BEGIN

Lemma horizon_ge w x : x ∈ lastAccCycle (w_tc w) :: (hp_queue (w_heap w)).*2 ++ ((fun x => ev_cycle x.2) <$> map_to_list (hp_events (w_heap w))) -> x <= horizon w.
Proof.
  unfold horizon. generalize ((hp_queue (w_heap w)).*2 ++ ((fun x => ev_cycle x.2) <$> map_to_list (hp_events (w_heap w)))) as l. intros l.
  rewrite elem_of_cons. induction l as [|y l IH]; cbn; [intros [->|H%elem_of_nil]; [lia|done]|]. rewrite elem_of_cons. intros [H|[->|H]]; [|lia|]; specialize (IH ltac:(tauto)); lia.
Qed.
Lemma horizon_cap wm c k s rank grp used act : Inv wm c k s rank grp used act -> Capped (horizon (s_w s)) (w_heap (s_w s)) /\ 0 <= lastAccCycle (w_tc (s_w s)) <= horizon (s_w s).
Proof.
  intros [I _ _ _ _ _]. pose proof (s_gi _ _ _ _ _ _ I) as G. pose proof (s_ki _ _ _ _ _ _ I) as K. split; [split|].
  - intros p x Hx. assert (x <= horizon (s_w s)); [|lia]. apply horizon_ge, elem_of_cons. right. apply elem_of_app. left. apply list_elem_of_fmap. by exists (p, x).
  - intros p e He. destruct (g_wf _ _ _ _ G _ _ He) as (?&?&_&[? _]&_). split; [split; [done|]|split; [done|split; [done|]]].
    + etrans; [|apply lim_ge]. apply horizon_ge, elem_of_cons. right. apply elem_of_app. right. apply list_elem_of_fmap. exists (p, e). split; [done|]. by apply elem_of_map_to_list.
    + intros lat El. pose proof (k_class _ _ _ _ _ K _ _ He) as Hk. destruct (w_kinds (s_w s) !! p) as [[]|]; cbn in Hk; try congruence; [by destruct Hk; congruence|].
      destruct Hk as [?|(l&?&?)]; congruence.
  - intros p e x ex He Hd Hx Hex. apply (g_nd _ _ _ _ G p x e ex); [|done..]. apply elem_of_app. left. apply elem_edges. exists e. split; [done|]. split; [|done].
    destruct (s_rest _ _ _ _ _ _ I p e He ltac:(apply not_elem_of_nil)) as [->|[->| ->]]; done.
  - destruct (po_acc _ _ _ (s_port _ _ _ _ _ _ I)) as [? _]. split; [done|]. apply horizon_ge, list_elem_of_here.
Qed.

Lemma live_work w : (base.size (D (w_heap w)) <= work w)%nat.
Proof.
  change (length (elements (D (w_heap w))) <= work w)%nat. unfold work. induction (elements (D (w_heap w))) as [|x l IH]; [done|]. cbn [length sum_list_with]. lia.
Qed.
Lemma unheld_work w : (unheld (w_heap w) <= work w)%nat.
Proof.
  etrans; [|apply live_work]. unfold unheld, D. rewrite size_dom. apply map_subseteq_size, map_filter_subseteq.
Qed.
Lemma queue_work wm c k s rank grp used act : Inv wm c k s rank grp used act -> (length (hp_queue (w_heap (s_w s))) <= work (s_w s))%nat.
Proof.
  intros [I _ _ _ _ _]. pose proof (s_gi _ _ _ _ _ _ I) as G. etrans; [|apply live_work].
  rewrite <- (length_fmap fst (hp_queue (w_heap (s_w s)))), <- (size_list_to_set (C := gset nat) _ (g_qd _ _ _ _ G)). apply subseteq_size.
  intros p Hp%elem_of_list_to_set. apply (g_q _ _ _ _ G) in Hp as (e&He&_). apply elem_of_dom. by exists e.
Qed.
Lemma ahead_le acc q m : (forall p x, (p, x) ∈ q -> acc + 2 - x <= m) -> 0 <= m -> Z.of_nat (ahead acc q) <= Z.of_nat (length q) * m.
Proof.
  intros Hq Hm. induction q as [|[p x] q IH]; cbn; [lia|]. unfold ahead in IH. specialize (IH ltac:(intros y z Hy; apply (Hq y), elem_of_cons; by right)).
  pose proof (Hq p x (list_elem_of_here _ _)). cbn in *. lia.
Qed.

Lemma lex_less (w w' u u' a a' W A : Z) : 0 <= u' <= W -> 0 <= a' <= A -> 0 <= u -> 0 <= a ->
  w' < w \/ w' = w /\ (u' < u \/ u' = u /\ a' < a) -> w' * ((W + 1) * (A + 1)) + u' * (A + 1) + a' + 1 <= w * ((W + 1) * (A + 1)) + u * (A + 1) + a.
Proof.
  intros Hu Ha Hu0 Ha0 H. assert (0 <= u * (A + 1)) by (apply Z.mul_nonneg_nonneg; lia). destruct H as [H|[-> [H|[-> H]]]]; [| |lia].
  - assert (u' * (A + 1) <= W * (A + 1)) by (apply Z.mul_le_mono_nonneg_r; lia).
    assert (w' * ((W + 1) * (A + 1)) + (W + 1) * (A + 1) <= w * ((W + 1) * (A + 1))).
    { replace (w' * ((W + 1) * (A + 1)) + (W + 1) * (A + 1)) with ((w' + 1) * ((W + 1) * (A + 1))) by ring. apply Z.mul_le_mono_nonneg_r; [apply Z.mul_nonneg_nonneg|]; lia. }
    replace ((W + 1) * (A + 1)) with (W * (A + 1) + (A + 1)) in * by ring. lia.
  - assert (u' * (A + 1) + (A + 1) <= u * (A + 1)) by (replace (u' * (A + 1) + (A + 1)) with ((u' + 1) * (A + 1)) by ring; apply Z.mul_le_mono_nonneg_r; lia). lia.
Qed.

(** ** The weave phase *)
(** The [k]-th entry of the queue is one of the earliest. *)
Definition earliest (k : nat) (s : Sys) : bool :=
  match hp_queue (w_heap (s_w s)) !! k with
  | Some (_, c) => bool_decide (Forall (fun x => c <= x.2) (hp_queue (w_heap (s_w s))))
  | None => false
  end.
Definition weave_step (wm : WM.t) (lineBits : Z) (a b : Sys) : Prop := exists k, earliest k a = true /\ do_op wm lineBits (Step k) a = Ok (tt, b).

Section Weave.
Context (wm : WM.t) (lineBits : Z) (c : t) (k0 : nat) (s0 : Sys) (rank : nat -> nat) (grp : nat -> option nat) (used0 : list Z) (act0 : list nat).
Context (I0 : Inv wm c k0 s0 rank grp used0 act0) (HB0 : bounded (s_w s0)) (HR : room s0 = true) (Hk0 : Z.of_nat k0 + weave_bound s0 < 2 ^ 61).
#[local] Abbreviation W0 := (Z.of_nat (work (s_w s0))).
#[local] Abbreviation A0 := (W0 * (W0 + slots s0)).

Definition left (s : Sys) : Z :=
  Z.of_nat (work (s_w s)) * ((W0 + 1) * (A0 + 1)) + Z.of_nat (unheld (w_heap (s_w s))) * (A0 + 1) + Z.of_nat (ahead (lastAccCycle (w_tc (s_w s))) (hp_queue (w_heap (s_w s)))).
(** After [n] steps. *)
Record After (n : nat) (s : Sys) : Prop := {
  af_inv : exists used act, Inv wm c (k0 + n) s rank grp used act;
  af_bd : bounded (s_w s);
  af_work : (work (s_w s) <= work (s_w s0))%nat;
  af_slots : slots s + Z.of_nat (work (s_w s)) <= slots s0 + W0;
  af_cap : Capped (horizon (s_w s0) + Z.of_nat n + 2 ^ 35 * (W0 - Z.of_nat (work (s_w s)))) (w_heap (s_w s));
  af_acc : 0 <= lastAccCycle (w_tc (s_w s)) <= horizon (s_w s0) + Z.of_nat n + 2 ^ 35 * (W0 - Z.of_nat (work (s_w s))) + 2 ^ 34;
  af_left : left s + Z.of_nat n <= left s0 }.

(** The two lower parts of the measure. *)
Lemma left_parts k s used act : Inv wm c k s rank grp used act -> (work (s_w s) <= work (s_w s0))%nat -> slots s + Z.of_nat (work (s_w s)) <= slots s0 + W0 ->
  0 <= Z.of_nat (unheld (w_heap (s_w s))) <= W0 /\ 0 <= Z.of_nat (ahead (lastAccCycle (w_tc (s_w s))) (hp_queue (w_heap (s_w s)))) <= A0.
Proof.
  intros I Hw Hs. pose proof (unheld_work (s_w s)). split; [lia|]. split; [lia|].
  etrans; [apply (ahead_le _ _ (W0 + slots s0))|].
  - intros p x Hx. unfold slots in Hs. pose proof (s_gi _ _ _ _ _ _ (i_st _ _ _ _ _ _ _ _ I)) as G.
    destruct (proj1 (g_q _ _ _ _ G p)) as (e&He&_); [apply list_elem_of_fmap; by exists (p, x)|]. destruct (g_qt _ _ _ _ G p x e Hx He) as (_&_&?). unfold slots. lia.
  - unfold slots. lia.
  - pose proof (queue_work _ _ _ _ _ _ _ _ I). apply Z.mul_le_mono_nonneg_r; [unfold slots; lia|lia].
Qed.
Lemma After_0 : After 0 s0.
Proof.
  destruct (horizon_cap _ _ _ _ _ _ _ _ I0) as [HC HA]. rewrite <- (Nat.add_0_r k0) in I0. split; try done; try lia.
  - by exists used0, act0.
  - eapply Capped_mono; [exact HC|lia].
Qed.
Lemma After_bound n s : After n s -> Z.of_nat n < weave_bound s0.
Proof.
  intros HA. pose proof (af_left _ _ HA) as HL. destruct HA as [(used&act&I) _ Hw Hs _ _ _].
  destruct (left_parts _ _ _ _ I0 ltac:(lia) ltac:(lia)) as [H1 H2]. destruct (left_parts _ _ _ _ I Hw Hs) as [H3 H4].
  assert (0 <= left s) by (unfold left; unfold slots in *; nia). unfold weave_bound. unfold left in HL at 2. nia.
Qed.

(** The next step is legal. *)
Lemma After_legal n s k : After n s -> earliest k s = true -> exists p x, hp_queue (w_heap (s_w s)) !! k = Some (p, x) /\ s_now s <= x < 2 ^ 62 /\ 0 < x /\ legal wm (Step k) s = true.
Proof.
  intros HA He. pose proof (After_bound _ _ HA) as Hn. pose proof HR as Hroom. unfold room in Hroom. apply Z.ltb_lt in Hroom. destruct HA as [(used&act&I) _ Hw _ HC _ _].
  unfold earliest in He. cbn. destruct (hp_queue (w_heap (s_w s)) !! k) as [[p x]|] eqn:Hk; [|done]. exists p, x. rewrite He. cbn.
  assert (Hin : (p, x) ∈ hp_queue (w_heap (s_w s))) by (by eapply list_elem_of_lookup_2). pose proof (ca_q _ _ HC _ _ Hin).
  pose proof (s_gi _ _ _ _ _ _ (i_st _ _ _ _ _ _ _ _ I)) as G. pose proof (i_now _ _ _ _ _ _ _ _ I).
  destruct (proj1 (g_q _ _ _ _ G p)) as (e&Hev&_); [apply list_elem_of_fmap; by exists (p, x)|]. destruct (g_qt _ _ _ _ G p x e Hin Hev) as (_&_&?).
  split; [done|]. split; [lia|]. split; [lia|]. lia.
Qed.
Lemma After_runs n s k : After n s -> earliest k s = true -> exists s', do_op wm lineBits (Step k) s = Ok (tt, s') /\ After (Datatypes.S n) s'.
Proof.
  intros HA He. pose proof (After_bound _ _ HA) as Hn. destruct (After_legal _ _ _ HA He) as (p&x&Hk&Hx&Hx0&HL).
  pose proof HR as Hroom. unfold room in Hroom. apply Z.ltb_lt in Hroom.
  destruct HA as [(used&act&I) Hbd Hw Hs HC Ha Hl]. destruct (do_step_inv wm lineBits _ _ _ _ _ _ _ _ I HL ltac:(lia)) as (s'&used'&act'&E&I').
  exists s'. split; [done|]. cbn [do_op] in E. set (b := horizon (s_w s0) + Z.of_nat n + 2 ^ 35 * (W0 - Z.of_nat (work (s_w s)))) in *.
  pose proof (step_smaller _ _ _ _ Hk (conj Hx0 (proj2 Hx)) Hbd) as Hsm. pose proof (step_moved _ _ _ _ b Hk (conj Hx0 (proj2 Hx)) HC Ha ltac:(lia)) as Hmv.
  unfold post in Hsm, Hmv. destruct (step k (s_w s)) as [[y w']|] eqn:Es; [|done]. injection E as <-. destruct Hsm as [Hless Hbd'], Hmv as [-> [Hacc Hcap]].
  assert (Hin : (p, x) ∈ hp_queue (w_heap (s_w s))) by (by eapply list_elem_of_lookup_2). pose proof (ca_q _ _ HC _ _ Hin) as Hxb.
  assert (Hp : p ∈ D (w_heap (s_w s))).
  { destruct (proj1 (g_q _ _ _ _ (s_gi _ _ _ _ _ _ (i_st _ _ _ _ _ _ _ _ I)) p)) as (e&Hev&_); [apply list_elem_of_fmap; by exists (p, x)|]. apply elem_of_dom. by exists e. }
  assert (Hw' : (work w' <= work (s_w s))%nat) by (destruct Hless as [?|[? _]]; lia).
  assert (Hs' : slots (mkSys w' x) + Z.of_nat (work w') <= slots s0 + W0) by (unfold slots in *; cbn; destruct Hless as [?|(?&_&?&_)]; lia).
  destruct (left_parts _ _ _ _ I' ltac:(cbn; lia) Hs') as [Hu' Ha']. cbn [s_w] in Hu', Ha'.
  split; cbn [s_w]; [by exists used', act'; rewrite Nat.add_succ_r|by apply Hbd'|lia|done| |unfold b in *; lia|].
  - destruct Hcap as [C'|[Hg C']]; (eapply Capped_mono; [exact C'|]); [unfold b; lia|]. destruct Hless as [?|(_&ED&_)]; [unfold b; lia|]. by rewrite ED in Hg.
  - unfold left in Hl |- *. cbn [s_w]. 
    match goal with |- ?x + _ <= _ => match type of Hl with ?y + _ <= _ => assert (x + 1 <= y); [|lia] end end.
    apply lex_less; [done|done|lia|lia|]. destruct Hless as [?|(?&_&_&?)]; lia.
Qed.
Lemma After_steps n s n' s' : After n s -> nsteps (weave_step wm lineBits) n' s s' -> After (n + n') s'.
Proof.
  intros HA Hs. revert n HA. induction Hs as [s|n' s s1 s' (k&He&E) _ IH]; intros n HA; [by rewrite Nat.add_0_r|].
  destruct (After_runs _ _ _ HA He) as (s2&E2&HA2). rewrite E in E2. injection E2 as <-. rewrite <- Nat.add_succ_comm. by apply IH.
Qed.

END

[WHAT TO PRODUCE] Your output should be the lines from the one with "split; cbn [s_w];" through the last line of the entries above, copied exactly and nothing more.

[FINISHED EXERCISE]
  split; cbn [s_w]; [by exists used', act'; rewrite Nat.add_succ_r|by apply Hbd'|lia|done| |unfold b in *; lia|].
  - destruct Hcap as [C'|[Hg C']]; (eapply Capped_mono; [exact C'|]); [unfold b; lia|]. destruct Hless as [?|(_&ED&_)]; [unfold b; lia|]. by rewrite ED in Hg.
  - unfold left in Hl |- *. cbn [s_w]. 
    match goal with |- ?x + _ <= _ => match type of Hl with ?y + _ <= _ => assert (x + 1 <= y); [|lia] end end.
    apply lex_less; [done|done|lia|lia|]. destruct Hless as [?|(?&_&_&?)]; lia.
Qed.
Lemma After_steps n s n' s' : After n s -> nsteps (weave_step wm lineBits) n' s s' -> After (n + n') s'.
Proof.
  intros HA Hs. revert n HA. induction Hs as [s|n' s s1 s' (k&He&E) _ IH]; intros n HA; [by rewrite Nat.add_0_r|].
  destruct (After_runs _ _ _ HA He) as (s2&E2&HA2). rewrite E in E2. injection E2 as <-. rewrite <- Nat.add_succ_comm. by apply IH.
Qed.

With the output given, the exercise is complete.